The data:
(* ===== verification/KHex.v ===== *)
(** * lib/hexdump.c: hexadecimal text

    [hex_to_bin], [hex2bin], [bin2hex] and [hex_dump_to_buffer], which prints through
    [snprintf] of KFormat.v.  [print_hex_dump], which only logs lines, is not modelled. *)

From S2P Require Import Prelude KString Kstrtox KDecimal KFormat KPrintf.
Open Scope Z_scope.

(** ** Digits *)

Definition hex_asc : list Z := [48; 49; 50; 51; 52; 53; 54; 55; 56; 57; 97; 98; 99; 100; 101; 102; 0].

Definition hex_to_bin (ch : Z) : Z :=
  if (48 <=? ch) && (ch <=? 57) then ch - 48
  else
    let ch := tolower ch in
    if (97 <=? ch) && (ch <=? 102) then ch - 97 + 10 else -1.

(** [dst] is written from [i] on; what is returned is the result and the object. *)
Fixpoint hex2bin_loop (count : nat) (dst : list Z) (i : Z) (src : list Z) : res (Z * list Z) :=
  match count with
  | O => Ok (0, dst)
  | S count' =>
      c ← rd src;
      let hi := hex_to_bin c in
      c ← rd (tail src);
      let lo := hex_to_bin c in
      if (hi <? 0) || (lo <? 0) then Ok (-1, dst)
      else
        dst ← awrite dst i (u8 (Z.lor (Z.shiftl hi 4) lo));
        hex2bin_loop count' dst (i + 1) (tail (tail src))
  end.
Definition hex2bin (dst src : list Z) (count : Z) : res (Z * list Z) := hex2bin_loop (Z.to_nat count) dst 0 src.

Definition hex_asc_lo (x : Z) : res Z := aread hex_asc (Z.land x 0x0f).
Definition hex_asc_hi (x : Z) : res Z := aread hex_asc (Z.shiftr (Z.land x 0xf0) 4).
Definition hex_byte_pack (dst : list Z) (i byte : Z) : res (list Z * Z) :=
  h ← hex_asc_hi byte;
  dst ← awrite dst i h;
  l ← hex_asc_lo byte;
  dst ← awrite dst (i + 1) l;
  Ok (dst, i + 2).

Fixpoint bin2hex_loop (count : nat) (dst : list Z) (i : Z) (src : list Z) : res (list Z * Z) :=
  match count with
  | O => Ok (dst, i)
  | S count' =>
      c ← rd src;
      '(dst, i) ← hex_byte_pack dst i c;
      bin2hex_loop count' dst i (tail src)
  end.
(** The object and the offset of the pointer returned. *)
Definition bin2hex (dst src : list Z) (count : Z) : res (list Z * Z) := bin2hex_loop (Z.to_nat count) dst 0 src.

(** ** [hex_dump_to_buffer] *)

Definition isascii (c : Z) : bool := u8 c <=? 0x7f.
Definition isprint (c : Z) : bool :=
  negb (Z.land (__ismask c) (Z.lor _P (Z.lor _U (Z.lor _L (Z.lor _D _SP)))) =? 0).
Definition is_power_of_2 (n : Z) : bool := negb (n =? 0) && (Z.land n (u32 (n - 1)) =? 0).

(** Where a part of the function goes on: below, at [overflow1] or at [overflow2]; the
    line buffer and [lx]. *)
Inductive dump := Next (linebuf : list Z) (lx : Z) | Overflow1 (linebuf : list Z) | Overflow2 (linebuf : list Z) (lx : Z).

Task to complete: Exactly the lines from the one containing "(** The object" through the end of the listing above, inclusive, are to be written out, and no others.

Exercise answer:
(** The object and the offset of the pointer returned. *)
Definition bin2hex (dst src : list Z) (count : Z) : res (list Z * Z) := bin2hex_loop (Z.to_nat count) dst 0 src.

(** ** [hex_dump_to_buffer] *)

Definition isascii (c : Z) : bool := u8 c <=? 0x7f.
Definition isprint (c : Z) : bool :=
  negb (Z.land (__ismask c) (Z.lor _P (Z.lor _U (Z.lor _L (Z.lor _D _SP)))) =? 0).
Definition is_power_of_2 (n : Z) : bool := negb (n =? 0) && (Z.land n (u32 (n - 1)) =? 0).

(** Where a part of the function goes on: below, at [overflow1] or at [overflow2]; the
    line buffer and [lx]. *)
Inductive dump := Next (linebuf : list Z) (lx : Z) | Overflow1 (linebuf : list Z) | Overflow2 (linebuf : list Z) (lx : Z).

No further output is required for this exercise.